2. Tout d’abord, aux termes de l’article R. 412-1 du code de justice administrative : « La requête doit, à peine d’irrecevabilité, être accompagnée, sauf impossibilité justifiée, de l’acte attaqué ou, dans le cas mentionné à l’article R. 421-2, de la pièce justifiant de la date de dépôt de la réclamation (…) ». Ensuite, les requêtes qui sont présentées par des particuliers sans recourir au ministère d’un avocat ni au téléservice dit « C... citoyens » doivent, conformément à l’article R. 431-4 du même code, être revêtues de la signature manuscrite de leur auteur. Enfin, l’article R. 612-1 de ce code dispose que : « Lorsque des conclusions sont entachées d’une irrecevabilité susceptible d’être couverte après l’expiration du délai de recours, la juridiction ne peut les rejeter en relevant d’office cette irrecevabilité qu’après avoir invité leur auteur à les régulariser. (…) La demande de régularisation mentionne que, à défaut de régularisation, les conclusions pourront être rejetées comme irrecevables dès l’expiration du délai imparti qui, sauf urgence, ne peut être inférieur à quinze jours. La demande de régularisation tient lieu de l’information prévue à l’article R. 611-7 ».
3. Mme B... a adressé au tribunal sa requête par voie postale sans la signer et sans produire la décision attaquée. Le 13 janvier 2026, le greffe du tribunal a invité l’intéressée, en application de l’article R. 612-1 du code de justice administrative, à régulariser sa requête au regard des articles R. 412-1 et R. 431-4 du même code.
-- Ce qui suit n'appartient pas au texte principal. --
(** * Element resolution and action dispatch of the Playwright MCP tools

    A shallow embedding of the element-location tools
    ([Tools/ElementLocation/location.py]), of the action dispatcher
    [playwright_auto_execute] ([Tools/Debug/debug.py]) and of
    [playwright_close] ([Tools/BrowserControl/navigation.py]), together
    with the properties the specification states about them.

    Python dictionaries are finite maps from strings to values, the page
    driver is an abstract record of operations over a world state, and the
    tools are programs of a state-and-exception monad in which a Python
    [return] and a raised [Exception] are both explicit. *)

From Stdlib Require Import ZArith Lia Ascii String List.
From stdpp Require Import base strings gmap list sorting pretty.

#[local] Set Warnings "-register-all,-clear-no-such-hyp".

(** ** Strings *)

Module Str.

  (** [str.lower()] / [toLowerCase()], on ASCII text: the letters A to Z
      are lowered and any other byte is kept.  The source also lowers the
      letters outside ASCII; the scores of [playwright_find_element] and
      [playwright_js_locate] are stated for [ascii_only] text. *)
Definition lower_ascii (c : ascii) : ascii :=
    let n := N_of_ascii c in
    if ((65 <=? n) && (n <=? 90))%N then ascii_of_N (n + 32) else c.

Fixpoint lower (s : string) : string :=
    match s with
    | EmptyString => EmptyString
    | String c s' => String (lower_ascii c) (lower s')
    end.

Fixpoint starts_with (p s : string) : bool :=
    match p, s with
    | EmptyString, _ => true
    | String _ _, EmptyString => false
    | String a p', String b s' => if Ascii.eqb a b then starts_with p' s' else false
    end.

  (** [sub in s] of Python, [s.includes(sub)] of JavaScript. *)
Fixpoint contains (s sub : string) : bool :=
    if starts_with sub s then true
    else match s with
         | EmptyString => false
         | String _ s' => contains s' sub
         end.

  (** [s[:n]] for [0 <= n], [s.substring(0, n)]. *)
Fixpoint take (n : nat) (s : string) : string :=
    match n, s with
    | S n', String c s' => String c (take n' s')
    | _, _ => EmptyString
    end.

  (** White space as [str.split()] sees it in ASCII text. *)
Definition is_space (c : ascii) : bool :=
    let n := N_of_ascii c in
    (((9 <=? n) && (n <=? 13)) || ((28 <=? n) && (n <=? 32)))%N.

Definition flush (cur : string) (acc : list string) : list string :=
    match cur with
    | EmptyString => acc
    | _ => String.rev cur :: acc
    end.
(** Lines 285-296. *)
Definition o2n_code_question (x : string * string)
    (question_id : Z) : question :=
  let '(code, explanation) := x in
  {| id := question_id;
     type := "code";
     language := Some "python";
     prompt := code;
     correct_complexity := "O(2ⁿ)";
     explanation := explanation;
     difficulty := "hard";
     highlight_spans := [] |}.

(** Lines 298-309. *)
Definition o2n_name_question (x : string * string)
    (question_id : Z) : question :=
  let '(alg, explanation) := x in
  {| id := question_id;
     type := "name";
     language := None;
     prompt := alg;
     correct_complexity := "O(2ⁿ)";
     explanation := explanation;
     difficulty := "hard";
     highlight_spans := [] |}.

(** Lines 323-334. *)
Definition ofact_code_question (x : string * string)
    (question_id : Z) : question :=
  let '(code, explanation) := x in
  {| id := question_id;
     type := "code";
     language := Some "python";
     prompt := code;
     correct_complexity := "O(n!)";
     explanation := explanation;
     difficulty := "hard";
     highlight_spans := [] |}.

(** Lines 336-347. *)
Definition ofact_name_question (x : string * string)
    (question_id : Z) : question :=
  let '(alg, explanation) := x in
  {| id := question_id;
     type := "name";
     language := None;
     prompt := alg;
     correct_complexity := "O(n!)";
     explanation := explanation;
     difficulty := "hard";
     highlight_spans := [] |}.

(** Lines 362-373. *)
Definition cpp_question (x : string * string * string * string)
    (question_id : Z) : question :=
  let '(code, explanation, complexity, difficulty) := x in
  {| id := question_id;
     type := "code";
     language := Some "cpp";
     prompt := code;
     correct_complexity := complexity;
     explanation := explanation;
     difficulty := difficulty;
     highlight_spans := [] |}.

(** Lines 385-396. *)
Definition python_advanced_question (x : string * string * string * string)
    (question_id : Z) : question :=
  let '(code, explanation, complexity, difficulty) := x in
  {| id := question_id;
     type := "code";
     language := Some "python";
     prompt := code;
     correct_complexity := complexity;
     explanation := explanation;
     difficulty := difficulty;
     highlight_spans := [] |}.

(** Lines 412-423. *)
Definition more_algorithms_question (x : string * string * string * string)
    (question_id : Z) : question :=
  let '(alg, explanation, complexity, difficulty) := x in
  {| id := question_id;
     type := "name";
     language := None;
     prompt := alg;
     correct_complexity := complexity;
     explanation := explanation;
     difficulty := difficulty;
     highlight_spans := [] |}.

(** Lines 434-445. *)
Definition mixed_question (x : string * string * string * string * string)
    (question_id : Z) : question :=
  let '(code, explanation, complexity, difficulty, lang) := x in
  {| id := question_id;
     type := "code";
     language := Some lang;
     prompt := code;
     correct_complexity := complexity;
     explanation := explanation;
     difficulty := difficulty;
     highlight_spans := [] |}.

(** Lines 456-467. *)
Definition filler_question (x : string * string * string * string * string)
    (question_id : Z) : question :=
  let '(code, explanation, complexity, difficulty, lang) := x in
  {| id := question_id;
     type := "code";
     language := Some lang;
     prompt := code;
     correct_complexity := complexity;
     explanation := explanation;
     difficulty := difficulty;
     highlight_spans := [] |}.

(** *** The loops, in program order

    A [stage] is one [for] loop: the pool it ranges over and the dictionary it
    appends for each entry. *)
Record stage : Type := Stage {
  item : Type;
  make : item -> Z -> question;
  pool : list item
}.

Definition run_stage (st : stage) (s : state) : state :=
  for_each (fun x => emit (make st x)) (pool st) s.

Definition stages (c : catalog) : list stage :=
  [
    Stage o1_code_question (o1_code_snippets c);
    Stage o1_name_question (o1_algorithms c);
    Stage ologn_code_question (ologn_code_snippets c);
    Stage ologn_name_question (ologn_algorithms c);
    Stage on_code_question (on_code_snippets c);
    Stage on_name_question (on_algorithms c);
    Stage onlogn_code_question (onlogn_code_snippets c);
    Stage onlogn_name_question (onlogn_algorithms c);
    Stage on2_code_question (on2_code_snippets c);
    Stage on2_name_question (on2_algorithms c);
    Stage on3_code_question (on3_code_snippets c);
    Stage on3_name_question (on3_algorithms c);
    Stage o2n_code_question (o2n_code_snippets c);
    Stage o2n_name_question (o2n_algorithms c);
    Stage ofact_code_question (ofact_code_snippets c);
    Stage ofact_name_question (ofact_algorithms c);
    Stage cpp_question (cpp_questions c);
    Stage python_advanced_question (python_advanced c);
    Stage more_algorithms_question (more_algorithms c);
    Stage mixed_question (mixed_questions c)
  ].

Definition run_stages (sts : list stage) (s : state) : state :=
  fold_left (fun s' st => run_stage st s') sts s.

(** The list and the counter when the padding loop of line 448 is reached,
    after all twenty loops: the working corpus. *)
Definition working (c : catalog) : state := run_stages (stages c) init.

(** ** Padding, capping and reporting *)

(** One turn of the body of the [while] loop (lines 449-467).  The index
    expression [len(questions) % len(easy_fillers)] raises on an empty pool. *)
Definition pad_body (fillers : quint_pool) (s : state) : outcome state :=
  match length fillers with
  | O => Raised ZeroDivisionError
  | S _ =>
      match nth_error fillers (length (questions s) mod length fillers) with
      | None => Raised IndexError
      | Some f => Done (emit (filler_question f) s)
      end
  end.

(** [while len(questions) < 200: ...] (line 448), with fuel: the test comes
    first, so a list that is long enough needs no fuel at all. *)
Fixpoint while_pad (fuel : nat) (fillers : quint_pool) (s : state)
    : outcome state :=
  if (length (questions s) <? 200)%nat then
    match fuel with
    | O => OutOfFuel
    | S fuel' =>
        match pad_body fillers s with
        | Done s' => while_pad fuel' fillers s'
        | Raised e => Raised e
        | OutOfFuel => OutOfFuel
        end
    end
  else Done s.

(** The same loop as a big-step relation, without fuel. *)
Inductive pad_loop (fillers : quint_pool) : state -> outcome state -> Prop :=
| pad_exit : forall s,
    200 <= length (questions s) ->
    pad_loop fillers s (Done s)
| pad_raise : forall s e,
    length (questions s) < 200 ->
    pad_body fillers s = Raised e ->
    pad_loop fillers s (Raised e)
| pad_iter : forall s s' r,
    length (questions s) < 200 ->
    pad_body fillers s = Done s' ->
    pad_loop fillers s' r ->
    pad_loop fillers s r.

(** [output = {"questions": questions[:200]}] (line 470). *)
Definition cap (s : state) : document :=
  {| doc_questions := firstn 200 (questions s) |}.

(** Lines 8-470: every loop, then the padding, then the cap.  The list is
    never shorter than zero, so 200 turns of the padding loop are enough
    fuel (see [generate_fuel_enough]). *)
Definition generate (c : catalog) (fillers : quint_pool) : outcome document :=
  match while_pad 200 fillers (working c) with
  | Done s => Done (cap s)
  | Raised e => Raised e
  | OutOfFuel => OutOfFuel
  end.

(** [sum(1 for q in output['questions'] if cond(q))] (lines 476-480). *)
Definition count_if (cond : question -> bool) (qs : list question) : Z :=
  py_sum (map (fun _ => 1%Z) (filter cond qs)).

(** The printed summary (lines 474-480). *)
Definition report (output : document) : summary :=
  let qs := doc_questions output in
  {| total := Z.of_nat (length qs);
     easy := count_if (fun q => String.eqb (difficulty q) "easy") qs;
     medium := count_if (fun q => String.eqb (difficulty q) "medium") qs;
     hard := count_if (fun q => String.eqb (difficulty q) "hard") qs;
     code := count_if (fun q => String.eqb (type q) "code") qs;
     names := count_if (fun q => String.eqb (type q) "name") qs |}.

(** The script on its own literals: the dumped document and the summary. *)
Definition main : outcome (document * summary) :=
  match generate source_catalog easy_fillers with
  | Done output => Done (output, report output)
  | Raised e => Raised e
  | OutOfFuel => OutOfFuel
  end.

(** ** Vocabulary of the properties *)

(** What a loop over [pool] appends when it starts with the counter at
    [qid]: the closed form of [run_stage]. *)
Fixpoint expand (X : Type) (mk : X -> Z -> question) (qid : Z)
    (pool : list X) : list question :=
  match pool with
  | [] => []
  | x :: rest => mk x qid :: expand mk (qid + 1)%Z rest
  end.

(** Number of dictionaries appended by a sequence of loops. *)
Definition offset (sts : list stage) : nat :=
  list_sum (map (fun st => length (pool st)) sts).

(** The identifiers [1, 2, ..., n]. *)
Definition ids_upto (n : nat) : list Z := map Z.of_nat (seq 1 n).

(** The identifiers of the list are dense and the counter is the next one. *)
Definition dense (s : state) : Prop :=
  map id (questions s) = ids_upto (length (questions s)) /\
  question_id s = Z.of_nat (S (length (questions s))).

(** The language rule of a record. *)
Definition language_consistent (q : question) : Prop :=
  (type q = "name" -> language q = None) /\
  (type q = "code" -> language q <> None).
La lettre comportant la demande de régularisation de la décision attaquée, régulièrement présentée à l’adresse personnelle de Mme B... indiquée sur sa requête, a été renvoyée au tribunal, le 5 février 2026, revêtue de la mention « pli avisé et non réclamé » tandis que la lettre comportant la demande de régularisation de la signature lui a été notifiée le 17 janvier 2026. La requérante -qui a négligé de prendre connaissance des informations contenues dans l’un des deux plis recommandés-, n’a pas produit la décision qu’elle entendait attaquer ni justifié de l’impossibilité de la produire et n’a pas davantage signé sa requête dans le délai de quinze jours qui lui était imparti.
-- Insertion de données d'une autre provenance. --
(** * Manual Like Exchange API (main.py): a shallow embedding

    The program is a FastAPI service over two SQLite tables, [users] and
    [requests].  Every endpoint is a short sequence of SQL statements issued
    through [db_execute]; each statement commits on its own, and an
    [HTTPException] raised between two statements does not undo the first.

    The embedding follows that shape:
    - a table is the list of its rows in rowid order;
    - [db_execute] with a given query is one primitive of a state-and-error
      monad [M] over the database, so that a raise after a write keeps the
      write, as in the program;
    - an endpoint is the monadic program that issues the same statements in
      the same order, preceded by the checks FastAPI runs on the request body
      (the pydantic [Field(ge=1, le=100)] on [points]).

    main.py holds the schemas and endpoints more than once, with the same
    statements each time; the embedding follows the first occurrence of each
    endpoint.

    Numbers.  A Python [int] is a [Z].  sqlite3 refuses to bind an [int]
    outside the signed 64-bit range (OverflowError, which FastAPI turns into
    a 500), and SQLite answers a 64-bit overflow of [points + ?] with a REAL:
    both are modelled, see [int64], [num] and [sql_add].

    Modelling boundaries.  Calls are sequential (one endpoint runs to its end
    before the next starts).  [datetime.utcnow().isoformat()] is an input of
    the endpoints that read the clock.  URLs are the strings that
    [str(payload.proof_url)] yields.  Strings are byte strings; [upper] is
    [str.upper] on ASCII text ([is_ascii]), where it maps the letters a-z to
    A-Z, and the theorems that speak of the stored region say so. *)

From Stdlib Require Import ZArith List String Ascii Bool Lia Permutation Sorted.
Import ListNotations.
Open Scope string_scope.
Open Scope list_scope.
Open Scope Z_scope.

(** ** Numbers as sqlite3 and SQLite treat them *)

Definition min_int64 : Z := - 2 ^ 63.
Definition max_int64 : Z := 2 ^ 63 - 1.

(** What sqlite3 accepts as a bound parameter and SQLite holds as an
    INTEGER. *)
Definition int64 (z : Z) : bool := (min_int64 <=? z) && (z <=? max_int64).

(** A value of the [points] column: an INTEGER or, once an addition has
    overflowed, a REAL.  The REALs of this column are sums of integers, so
    they are doubles without a fractional part: [Real r] is the double whose
    value is the integer [r]. *)
Inductive num :=
| Int (i : Z)
| Real (r : Z).

Definition value (n : num) : Z :=
  match n with
  | Int i => i
  | Real r => r
  end.

Coercion Int : Z >-> num.

(** The double nearest to a natural number [a] (53 bits of mantissa, ties to
    the even mantissa); far below the largest double, which sums of 64-bit
    integers starting from 0 never approach. *)
Definition round_mantissa (a : Z) : Z :=
  let e := Z.log2 a - 52 in
  if e <=? 0 then a
  else
    let q := a / 2 ^ e in
    let r := a mod 2 ^ e in
    let half := 2 ^ (e - 1) in
    (if r <? half then q
     else if half <? r then q + 1
     else if Z.even q then q else q + 1) * 2 ^ e.

(** The double nearest to an integer: the cast [(double)i] of SQLite, and the
    rounding of the exact sum of two doubles. *)
Definition to_double (z : Z) : Z := Z.sgn z * round_mantissa (Z.abs z).

(** INTEGER affinity of the column: a REAL is stored as an INTEGER when it is
    one strictly between the least and the largest 64-bit integer. *)
Definition affinity (r : Z) : num :=
  if (min_int64 <? r) && (r <? max_int64) then Int r else Real r.

(** [points + ?] as SQLite computes and stores it: on two INTEGERs whose sum
    fits 64 bits, the sum; otherwise the sum of the two operands as
    doubles. *)
Definition sql_add (a : num) (b : Z) : num :=
  match a with
  | Int i =>
      if int64 (i + b) then Int (i + b)
      else affinity (to_double (to_double i + to_double b))
  | Real r => affinity (to_double (r + to_double b))
  end.

(** The addition came out as the exact integer sum. *)
Definition exact_add (a : num) (b : Z) : bool :=
  match a with
  | Int i => int64 (i + b)
  | Real _ => false
  end.

(** ** Rows of the two tables (CREATE TABLE statements of [init_db]) *)

Module User.
Record row := mk {
  id : Z;
  telegram_id : Z;
  username : string;
  points_col : num;
  is_vip : Z;
  created_at : string
}.

(** The number in the [points] column, INTEGER or REAL. *)
Definition points (u : row) : Z := value (points_col u).

Definition add_points (delta : Z) (u : row) : row :=
  mk (id u) (telegram_id u) (username u) (sql_add (points_col u) delta)
     (is_vip u) (created_at u).
End User.

Module Request.
Record row := mk {
  id : Z;
  owner_id : Z;
  uid : string;
  region : string;
  proof_url : string;
  points_requested : Z;
  status : string;
  created_at : string;
  claimed_by : option Z;
  claim_proof_url : option string;
  completed_at : option string
}.

Definition set_claimed (claimer_id : Z) (r : row) : row :=
  mk (id r) (owner_id r) (uid r) (region r) (proof_url r)
     (points_requested r) "claimed" (created_at r) (Some claimer_id)
     (claim_proof_url r) (completed_at r).

Definition set_completed (proof now : string) (r : row) : row :=
  mk (id r) (owner_id r) (uid r) (region r) (proof_url r)
     (points_requested r) "completed" (created_at r) (claimed_by r)
     (Some proof) (Some now).
End Request.

Record db := mkdb {
  users : list User.row;
  requests : list Request.row
}.

(** A database file on which [init_db] has just created the tables. *)
Definition empty_db : db := mkdb [] [].

(** ** Errors and the monad of an endpoint *)

Inductive error :=
| HTTPException (status_code : Z) (detail : string)
| RequestValidationError (field : string)
| IntegrityError (constraint : string)
| OverflowError.

Inductive outcome (A : Type) :=
| Ok (a : A)
| Raise (e : error).
Arguments Ok {A} a.
Arguments Raise {A} e.

Definition M (A : Type) : Type := db -> outcome A * db.

Definition ret {A} (a : A) : M A := fun st => (Ok a, st).

Definition raise {A} (e : error) : M A := fun st => (Raise e, st).

Definition bind {A B} (c : M A) (k : A -> M B) : M B :=
  fun st =>
    match c st with
    | (Ok a, st') => k a st'
    | (Raise e, st') => (Raise e, st')
    end.

Notation "x <- c ;; k" := (bind c (fun x => k))
  (at level 61, c at next level, right associativity).
Notation "c ;;; k" := (bind c (fun _ => k))
  (at level 61, right associativity).

(** ** The SQL statements the endpoints pass to [db_execute] *)

(** Rowid of an inserted row: one more than the largest rowid in the table
    (no row is ever deleted, so AUTOINCREMENT gives the same value). *)
Definition next_id (ids : list Z) : Z := 1 + fold_right Z.max 0 ids.

(** SELECT ... FROM users WHERE telegram_id = ?
    sqlite3 raises OverflowError instead of running the query when the
    bound integer does not fit 64 bits.  Such an integer is the key of no row
    a database holds, so the refusal is written where the query would have
    found nothing. *)
Definition select_users_by_telegram_id (tg : Z) : M (list User.row) :=
  fun st =>
    match filter (fun u => User.telegram_id u =? tg) (users st) with
    | [] => if int64 tg then (Ok [], st) else (Raise OverflowError, st)
    | rows => (Ok rows, st)
    end.

(** INSERT INTO users (telegram_id, username, created_at) VALUES (?, ?, ?);
    [points] and [is_vip] take their DEFAULT 0, and [telegram_id] is UNIQUE. *)
Definition insert_user (tg : Z) (name now : string) : M unit :=
  fun st =>
    if existsb (fun u => User.telegram_id u =? tg) (users st)
    then (Raise (IntegrityError "users.telegram_id"), st)
    else (Ok tt,
          mkdb (users st ++
                  [User.mk (next_id (map User.id (users st))) tg name 0 0 now])
               (requests st)).

(** UPDATE users SET points = points + ? WHERE id = ?
    (and [points - ?] of create_request, with the opposite delta); the delta
    is a stake of 1..100 and the id was read from the database. *)
Definition update_points_by_id (delta uid : Z) : M unit :=
  fun st =>
    (Ok tt,
     mkdb (map (fun u => if User.id u =? uid then User.add_points delta u
                         else u) (users st))
          (requests st)).

(** UPDATE users SET points = points + ? WHERE telegram_id = ?
    The delta comes from the caller: sqlite3 raises OverflowError when it
    does not fit 64 bits (the telegram id was bound by the SELECT before). *)
Definition update_points_by_telegram_id (delta tg : Z) : M unit :=
  fun st =>
    if int64 delta
    then
      (Ok tt,
       mkdb (map (fun u => if User.telegram_id u =? tg
                           then User.add_points delta u else u) (users st))
            (requests st))
    else (Raise OverflowError, st).

(** SELECT ... FROM requests WHERE id = ?
    with the OverflowError of sqlite3 as for [select_users_by_telegram_id]. *)
Definition select_requests_by_id (rid : Z) : M (list Request.row) :=
  fun st =>
    match filter (fun r => Request.id r =? rid) (requests st) with
    | [] => if int64 rid then (Ok [], st) else (Raise OverflowError, st)
    | rows => (Ok rows, st)
    end.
4. Il résulte de tout ce qui précède que la requête de Mme B..., qui n’a pas été régularisée, est manifestement irrecevable et peut ainsi être rejetée en application du 4° de l’article R. 222-1 du code de justice administrative.
ORDONNE :
Article 1er : La requête de Mme B... est rejetée.
Article 2 : La présente ordonnance sera notifiée à Mme A... B....
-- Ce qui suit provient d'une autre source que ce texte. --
(** * telegram-food-bot: location resolution, persistence and link catalogue

    A shallow embedding of the core of [bot.py]:
    - the link builder ([build_snappfood_link], [build_inline_pairs]) together
      with the part of [urllib.parse.quote_plus] it relies on;
    - the reverse geocoder ([reverse_geocode]), run against an explicit HTTP
      outcome;
    - the location store ([init_db], [save_user_location],
      [get_user_location]) over an explicit table of rows, with the
      binding of the values to the statements ([INTEGER], [REAL],
      [TEXT]) written out.

    Python [str] values are sequences of Unicode code points; byte strings
    are [list byte].  Python exceptions are an explicit [Raise] result. *)

From Stdlib Require Import PrimFloat.
From Stdlib Require Import List NArith ZArith Bool Lia String Eqdep_dec.
From Stdlib.Strings Require Import Byte.
Import ListNotations.

Set Implicit Arguments.
Set Warnings "-register-all,-inexact-float".

(* ------------------------------------------------------------------ *)
(** ** Exceptions and results                                          *)
(* ------------------------------------------------------------------ *)

(** The exception classes that the modelled code can meet.  The last two
    derive from [BaseException] only, so [except Exception] lets them
    through. *)
Inductive exn : Type :=
| ConnectionError
| Timeout
| HTTPError
| JSONDecodeError
| AttributeError
| TypeError
| UnicodeEncodeError
| OverflowError
| OperationalError
| InvalidToken
| OtherException
| KeyboardInterrupt
| SystemExit.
Fait à Dijon le 25 février 2026.
Le président de la 3ème chambre,
L. Boissy
La République mande et ordonne au préfet de Saône-et-Loire, en ce qui le concerne, ou à tous commissaires de justice à ce requis, en ce qui concerne les voies de droit commun contre les parties privées, de pourvoir à l’exécution de la présente décision.